● WHAT THE EXERCISE ASKS
Find the string "gitlab" in the entries and copy each line that has it.

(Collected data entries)
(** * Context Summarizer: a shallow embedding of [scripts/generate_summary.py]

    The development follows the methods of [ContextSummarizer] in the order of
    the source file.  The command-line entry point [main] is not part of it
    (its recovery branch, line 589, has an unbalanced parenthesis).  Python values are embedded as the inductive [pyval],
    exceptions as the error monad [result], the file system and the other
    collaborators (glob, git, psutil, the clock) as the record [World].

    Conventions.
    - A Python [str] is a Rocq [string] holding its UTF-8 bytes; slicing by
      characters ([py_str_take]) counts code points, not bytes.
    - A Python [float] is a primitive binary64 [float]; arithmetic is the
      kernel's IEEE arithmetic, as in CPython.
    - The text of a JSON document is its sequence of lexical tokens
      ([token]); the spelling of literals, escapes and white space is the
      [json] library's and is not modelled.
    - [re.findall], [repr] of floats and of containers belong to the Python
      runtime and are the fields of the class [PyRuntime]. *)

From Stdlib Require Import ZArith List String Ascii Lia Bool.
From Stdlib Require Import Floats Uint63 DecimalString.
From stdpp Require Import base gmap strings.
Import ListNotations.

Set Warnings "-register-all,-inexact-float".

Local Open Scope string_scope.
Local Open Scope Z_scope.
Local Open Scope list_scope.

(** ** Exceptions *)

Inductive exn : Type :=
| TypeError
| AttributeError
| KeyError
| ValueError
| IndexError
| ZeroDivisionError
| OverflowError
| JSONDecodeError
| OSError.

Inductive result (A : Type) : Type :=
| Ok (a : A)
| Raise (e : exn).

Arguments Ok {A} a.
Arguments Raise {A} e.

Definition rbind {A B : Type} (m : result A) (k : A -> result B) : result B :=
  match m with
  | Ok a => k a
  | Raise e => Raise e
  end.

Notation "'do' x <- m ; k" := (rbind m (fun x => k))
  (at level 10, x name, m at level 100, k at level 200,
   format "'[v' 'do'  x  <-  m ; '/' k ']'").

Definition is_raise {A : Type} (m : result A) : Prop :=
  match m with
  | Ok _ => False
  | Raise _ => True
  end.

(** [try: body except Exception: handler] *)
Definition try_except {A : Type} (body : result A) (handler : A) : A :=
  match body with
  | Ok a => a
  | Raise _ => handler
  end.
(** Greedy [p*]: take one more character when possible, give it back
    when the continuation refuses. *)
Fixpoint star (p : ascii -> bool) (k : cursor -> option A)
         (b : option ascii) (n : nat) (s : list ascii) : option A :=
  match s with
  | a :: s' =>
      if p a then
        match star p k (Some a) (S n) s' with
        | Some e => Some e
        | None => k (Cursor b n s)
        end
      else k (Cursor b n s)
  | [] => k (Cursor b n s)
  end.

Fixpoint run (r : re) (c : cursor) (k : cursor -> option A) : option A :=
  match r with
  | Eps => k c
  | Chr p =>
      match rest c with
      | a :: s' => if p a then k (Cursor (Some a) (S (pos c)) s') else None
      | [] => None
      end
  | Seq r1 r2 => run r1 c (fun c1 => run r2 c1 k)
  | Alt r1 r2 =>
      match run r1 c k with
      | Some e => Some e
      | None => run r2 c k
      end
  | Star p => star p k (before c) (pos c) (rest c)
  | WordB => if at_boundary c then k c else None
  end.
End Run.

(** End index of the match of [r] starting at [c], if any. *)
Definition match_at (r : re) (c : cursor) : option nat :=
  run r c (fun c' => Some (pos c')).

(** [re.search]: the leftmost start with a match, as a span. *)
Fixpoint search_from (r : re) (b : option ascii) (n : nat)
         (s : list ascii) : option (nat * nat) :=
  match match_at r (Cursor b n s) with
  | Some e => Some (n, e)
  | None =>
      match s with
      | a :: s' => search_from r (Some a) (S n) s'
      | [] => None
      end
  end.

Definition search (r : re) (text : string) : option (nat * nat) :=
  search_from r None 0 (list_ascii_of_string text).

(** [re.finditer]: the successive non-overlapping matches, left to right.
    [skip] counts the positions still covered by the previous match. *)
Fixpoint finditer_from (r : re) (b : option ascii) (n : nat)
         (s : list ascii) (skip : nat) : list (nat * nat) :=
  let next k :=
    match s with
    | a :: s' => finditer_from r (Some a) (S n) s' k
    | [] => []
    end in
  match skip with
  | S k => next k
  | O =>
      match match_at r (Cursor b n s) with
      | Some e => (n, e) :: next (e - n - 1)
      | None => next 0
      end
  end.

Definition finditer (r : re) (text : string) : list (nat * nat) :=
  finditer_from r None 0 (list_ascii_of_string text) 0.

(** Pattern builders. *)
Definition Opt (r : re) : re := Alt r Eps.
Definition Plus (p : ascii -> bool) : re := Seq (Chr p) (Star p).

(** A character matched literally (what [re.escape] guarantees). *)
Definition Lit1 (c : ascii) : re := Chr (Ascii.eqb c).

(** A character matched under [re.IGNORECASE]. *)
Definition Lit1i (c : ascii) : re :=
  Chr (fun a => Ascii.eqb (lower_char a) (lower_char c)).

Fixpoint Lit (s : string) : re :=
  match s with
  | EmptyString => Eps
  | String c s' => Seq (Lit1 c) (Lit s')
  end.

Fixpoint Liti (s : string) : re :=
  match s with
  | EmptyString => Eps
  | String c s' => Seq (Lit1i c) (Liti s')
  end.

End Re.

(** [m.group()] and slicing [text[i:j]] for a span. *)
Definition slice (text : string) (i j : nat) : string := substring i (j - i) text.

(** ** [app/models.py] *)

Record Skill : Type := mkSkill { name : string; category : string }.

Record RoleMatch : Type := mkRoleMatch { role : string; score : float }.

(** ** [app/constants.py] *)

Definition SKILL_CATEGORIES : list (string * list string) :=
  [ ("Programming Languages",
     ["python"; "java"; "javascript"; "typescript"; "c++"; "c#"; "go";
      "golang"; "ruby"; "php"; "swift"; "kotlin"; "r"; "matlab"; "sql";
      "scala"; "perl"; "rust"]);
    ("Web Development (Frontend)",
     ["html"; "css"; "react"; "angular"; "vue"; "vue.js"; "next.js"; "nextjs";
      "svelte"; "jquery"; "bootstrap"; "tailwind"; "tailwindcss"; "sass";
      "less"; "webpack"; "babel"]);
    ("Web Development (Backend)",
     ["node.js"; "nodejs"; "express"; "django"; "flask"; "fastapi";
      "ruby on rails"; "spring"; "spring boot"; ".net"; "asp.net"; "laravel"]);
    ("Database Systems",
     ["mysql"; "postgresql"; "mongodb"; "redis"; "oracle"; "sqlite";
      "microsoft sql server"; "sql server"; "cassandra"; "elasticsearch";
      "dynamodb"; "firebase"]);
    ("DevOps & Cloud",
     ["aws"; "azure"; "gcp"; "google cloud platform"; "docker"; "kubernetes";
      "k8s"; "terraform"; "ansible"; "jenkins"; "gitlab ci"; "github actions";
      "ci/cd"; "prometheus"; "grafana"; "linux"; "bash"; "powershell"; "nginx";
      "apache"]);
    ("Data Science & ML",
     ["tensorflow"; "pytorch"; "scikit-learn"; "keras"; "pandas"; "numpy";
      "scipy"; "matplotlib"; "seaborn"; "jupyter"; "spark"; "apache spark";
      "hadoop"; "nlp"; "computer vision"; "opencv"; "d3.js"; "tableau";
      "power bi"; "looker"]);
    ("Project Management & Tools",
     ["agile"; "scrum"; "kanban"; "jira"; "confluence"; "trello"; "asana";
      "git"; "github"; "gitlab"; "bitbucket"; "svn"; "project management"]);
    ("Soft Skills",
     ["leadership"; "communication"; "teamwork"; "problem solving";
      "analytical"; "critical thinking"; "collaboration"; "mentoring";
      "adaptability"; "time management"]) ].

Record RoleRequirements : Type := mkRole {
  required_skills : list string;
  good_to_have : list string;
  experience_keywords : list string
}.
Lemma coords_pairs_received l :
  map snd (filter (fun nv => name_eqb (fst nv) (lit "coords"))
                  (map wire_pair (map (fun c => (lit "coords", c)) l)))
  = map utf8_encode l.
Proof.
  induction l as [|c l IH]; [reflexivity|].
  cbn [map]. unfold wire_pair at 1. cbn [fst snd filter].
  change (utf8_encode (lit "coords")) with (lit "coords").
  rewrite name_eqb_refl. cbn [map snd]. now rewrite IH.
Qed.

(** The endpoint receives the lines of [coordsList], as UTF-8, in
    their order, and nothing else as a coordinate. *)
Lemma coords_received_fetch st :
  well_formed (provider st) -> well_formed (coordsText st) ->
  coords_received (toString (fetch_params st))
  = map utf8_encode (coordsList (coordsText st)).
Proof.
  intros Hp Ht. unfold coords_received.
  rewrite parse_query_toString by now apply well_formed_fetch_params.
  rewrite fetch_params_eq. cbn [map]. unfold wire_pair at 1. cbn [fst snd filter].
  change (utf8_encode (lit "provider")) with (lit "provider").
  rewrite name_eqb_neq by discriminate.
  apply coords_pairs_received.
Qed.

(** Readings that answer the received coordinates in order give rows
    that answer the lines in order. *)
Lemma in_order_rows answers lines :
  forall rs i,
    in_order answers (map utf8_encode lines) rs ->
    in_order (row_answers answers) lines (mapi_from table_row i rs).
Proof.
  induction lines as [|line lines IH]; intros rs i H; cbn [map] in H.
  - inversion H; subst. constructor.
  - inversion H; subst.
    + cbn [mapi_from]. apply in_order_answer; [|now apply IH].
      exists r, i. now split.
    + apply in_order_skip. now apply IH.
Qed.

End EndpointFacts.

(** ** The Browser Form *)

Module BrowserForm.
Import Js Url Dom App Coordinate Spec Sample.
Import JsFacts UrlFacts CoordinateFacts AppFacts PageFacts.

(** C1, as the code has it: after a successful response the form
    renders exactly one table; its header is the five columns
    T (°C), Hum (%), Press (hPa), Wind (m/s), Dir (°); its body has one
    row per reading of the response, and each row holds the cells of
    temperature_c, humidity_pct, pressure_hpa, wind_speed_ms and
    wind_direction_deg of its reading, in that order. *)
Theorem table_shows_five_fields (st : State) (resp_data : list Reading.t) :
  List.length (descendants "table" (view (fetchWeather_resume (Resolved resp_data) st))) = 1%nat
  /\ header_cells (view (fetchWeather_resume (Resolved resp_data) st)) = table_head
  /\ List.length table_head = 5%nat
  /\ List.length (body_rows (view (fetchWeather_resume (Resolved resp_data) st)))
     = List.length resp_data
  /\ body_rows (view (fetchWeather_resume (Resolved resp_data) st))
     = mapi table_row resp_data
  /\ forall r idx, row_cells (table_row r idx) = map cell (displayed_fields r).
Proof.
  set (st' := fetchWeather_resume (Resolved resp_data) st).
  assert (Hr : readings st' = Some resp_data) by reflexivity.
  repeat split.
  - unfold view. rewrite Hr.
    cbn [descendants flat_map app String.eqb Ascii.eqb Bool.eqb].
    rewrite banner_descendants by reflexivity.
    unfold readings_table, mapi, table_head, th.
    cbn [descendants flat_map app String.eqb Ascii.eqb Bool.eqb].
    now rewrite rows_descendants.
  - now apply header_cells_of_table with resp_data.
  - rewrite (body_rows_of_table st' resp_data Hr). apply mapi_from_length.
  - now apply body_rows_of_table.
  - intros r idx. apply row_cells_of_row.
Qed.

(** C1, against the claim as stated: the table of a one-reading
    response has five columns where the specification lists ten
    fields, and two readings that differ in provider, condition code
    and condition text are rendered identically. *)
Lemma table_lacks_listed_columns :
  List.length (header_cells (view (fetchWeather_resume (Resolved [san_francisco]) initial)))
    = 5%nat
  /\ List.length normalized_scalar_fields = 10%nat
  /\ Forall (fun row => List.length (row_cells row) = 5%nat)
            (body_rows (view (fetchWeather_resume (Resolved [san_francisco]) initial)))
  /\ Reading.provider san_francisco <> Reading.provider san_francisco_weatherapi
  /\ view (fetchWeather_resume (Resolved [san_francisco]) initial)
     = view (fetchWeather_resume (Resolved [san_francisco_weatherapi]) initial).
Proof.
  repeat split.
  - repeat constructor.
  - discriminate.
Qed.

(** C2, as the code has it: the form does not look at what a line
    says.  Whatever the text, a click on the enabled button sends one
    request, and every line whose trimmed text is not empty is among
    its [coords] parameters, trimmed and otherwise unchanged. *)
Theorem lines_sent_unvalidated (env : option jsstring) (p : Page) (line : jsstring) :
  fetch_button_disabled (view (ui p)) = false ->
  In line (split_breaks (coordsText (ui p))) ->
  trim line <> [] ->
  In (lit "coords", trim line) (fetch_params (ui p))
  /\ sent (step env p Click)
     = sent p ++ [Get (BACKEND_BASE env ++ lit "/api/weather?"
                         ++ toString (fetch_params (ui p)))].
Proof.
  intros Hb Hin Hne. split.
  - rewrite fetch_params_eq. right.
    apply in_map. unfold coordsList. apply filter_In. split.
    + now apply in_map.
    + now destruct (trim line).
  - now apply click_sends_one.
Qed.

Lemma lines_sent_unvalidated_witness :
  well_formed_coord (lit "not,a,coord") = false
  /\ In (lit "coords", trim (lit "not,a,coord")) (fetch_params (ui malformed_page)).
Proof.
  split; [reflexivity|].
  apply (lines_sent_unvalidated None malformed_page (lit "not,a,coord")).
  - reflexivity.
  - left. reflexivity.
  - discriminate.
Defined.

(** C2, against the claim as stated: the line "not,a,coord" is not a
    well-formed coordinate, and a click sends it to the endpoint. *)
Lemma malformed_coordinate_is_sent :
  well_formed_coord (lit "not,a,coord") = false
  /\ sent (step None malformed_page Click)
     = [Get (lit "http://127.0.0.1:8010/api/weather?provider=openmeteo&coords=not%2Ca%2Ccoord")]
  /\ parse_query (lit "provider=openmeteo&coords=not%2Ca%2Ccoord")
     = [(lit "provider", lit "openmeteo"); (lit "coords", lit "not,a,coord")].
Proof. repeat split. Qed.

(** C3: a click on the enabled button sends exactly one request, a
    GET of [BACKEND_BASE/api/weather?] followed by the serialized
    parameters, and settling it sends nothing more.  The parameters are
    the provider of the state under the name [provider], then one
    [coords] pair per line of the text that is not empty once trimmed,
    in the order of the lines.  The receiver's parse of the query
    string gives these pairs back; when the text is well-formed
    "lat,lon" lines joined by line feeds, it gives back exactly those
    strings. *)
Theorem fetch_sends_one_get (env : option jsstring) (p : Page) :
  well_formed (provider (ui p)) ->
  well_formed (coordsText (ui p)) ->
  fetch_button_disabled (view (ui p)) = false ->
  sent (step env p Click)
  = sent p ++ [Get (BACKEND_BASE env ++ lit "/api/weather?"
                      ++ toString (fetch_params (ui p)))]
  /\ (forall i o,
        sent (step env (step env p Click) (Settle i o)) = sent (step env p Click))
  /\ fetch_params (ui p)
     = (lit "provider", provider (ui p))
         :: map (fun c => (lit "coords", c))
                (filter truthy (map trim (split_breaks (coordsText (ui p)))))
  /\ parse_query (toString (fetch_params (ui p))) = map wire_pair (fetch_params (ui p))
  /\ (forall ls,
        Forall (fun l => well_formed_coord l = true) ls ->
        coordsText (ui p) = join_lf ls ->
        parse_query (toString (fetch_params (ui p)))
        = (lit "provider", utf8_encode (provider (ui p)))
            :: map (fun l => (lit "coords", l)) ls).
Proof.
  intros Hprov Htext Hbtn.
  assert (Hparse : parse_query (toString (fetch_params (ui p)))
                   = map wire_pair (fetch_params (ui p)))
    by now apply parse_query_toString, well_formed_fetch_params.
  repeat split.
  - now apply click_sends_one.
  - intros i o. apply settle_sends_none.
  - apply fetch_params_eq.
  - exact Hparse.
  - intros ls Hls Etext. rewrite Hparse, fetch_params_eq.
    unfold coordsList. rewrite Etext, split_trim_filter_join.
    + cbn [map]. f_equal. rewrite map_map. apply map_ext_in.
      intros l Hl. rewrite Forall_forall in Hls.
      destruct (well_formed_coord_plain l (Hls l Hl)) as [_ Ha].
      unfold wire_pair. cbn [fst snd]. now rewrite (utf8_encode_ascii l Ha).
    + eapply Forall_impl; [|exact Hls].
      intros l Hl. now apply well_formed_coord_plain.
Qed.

● TASK ANSWER
      "k8s"; "terraform"; "ansible"; "jenkins"; "gitlab ci"; "github actions";
      "git"; "github"; "gitlab"; "bitbucket"; "svn"; "project management"]);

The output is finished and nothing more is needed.